Svish picture Svish · Aug 27, 2009 · Viewed 12.1k times · Source

I have looked at the generated designer code of Forms and UserControls, and in the InitializeComponent() method they always start with

    this.SuspendLayout();

and end with

    this.ResumeLayout(false);
    this.PerformLayout();

But from what I can see in the msdn documentation of those methods, wouldn't ending with

    this.ResumeLayout(true); // Or just this.ResumeLayout()

do the exact same thing? Or am I missing something here?
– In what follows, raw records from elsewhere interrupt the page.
Lemma append_cancel_r (a b c : string) : a ++ c = b ++ c -> a = b.
Proof.
  revert b. induction a as [|x a IH]; intros [|y b]; str_simpl; intros H.
  - reflexivity.
  - exfalso. apply (f_equal String.length) in H. simpl in H.
    rewrite length_append in H. lia.
  - exfalso. apply (f_equal String.length) in H. simpl in H.
    rewrite length_append in H. lia.
  - injection H as -> H. f_equal. now apply IH.
Qed.

Lemma Itoa_inj (n m : Z) : Itoa n = Itoa m -> n = m.
Proof.
  unfold Itoa. intros H.
  assert (Hnil : forall z, Z.to_int z <> Decimal.Pos Decimal.Nil
                           /\ Z.to_int z <> Decimal.Neg Decimal.Nil).
  { intros [|p|p]; simpl; split; try discriminate;
      intros E; injection E as E; now apply DecimalPos.Unsigned.to_uint_nonnil in E. }
  apply DecimalZ.to_int_inj.
  assert (E : Some (Z.to_int n) = Some (Z.to_int m)); [|now injection E].
  rewrite <- (NilZero.isi (Z.to_int n)) by apply Hnil.
  rewrite <- (NilZero.isi (Z.to_int m)) by apply Hnil.
  now rewrite H.
Qed.

(** The bytes of a decimal number are digits and at most a minus sign. *)
Lemma digits_plain (c : ascii) (d : Decimal.uint) :
  c = dot \/ c = slash -> occurs c (NilEmpty.string_of_uint d) = false.
Proof.
  intros Hc. induction d; simpl; trivial; rewrite IHd;
    destruct Hc as [-> | ->]; reflexivity.
Qed.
Asking because I will be adding a bunch of controls in a different method, and thought I should do the suspend-resume routine to be nice and efficient. But can't figure out what the reason for those two method calls are when you can seemingly just use one...

Answer

SwDevMan81 picture SwDevMan81 · Aug 27, 2009

Using reflector:

this.ResumeLayout() is equal to this.ResumeLayout(true)

But

this.ResumeLayout(true) is not equal to this.ResumeLayout(false) + this.PerformLayout()

Reason:
When ResumeLayout is called with false, there is a control collection that is looped through and the LayoutEngine calls InitLayout on each of the controls in the layout.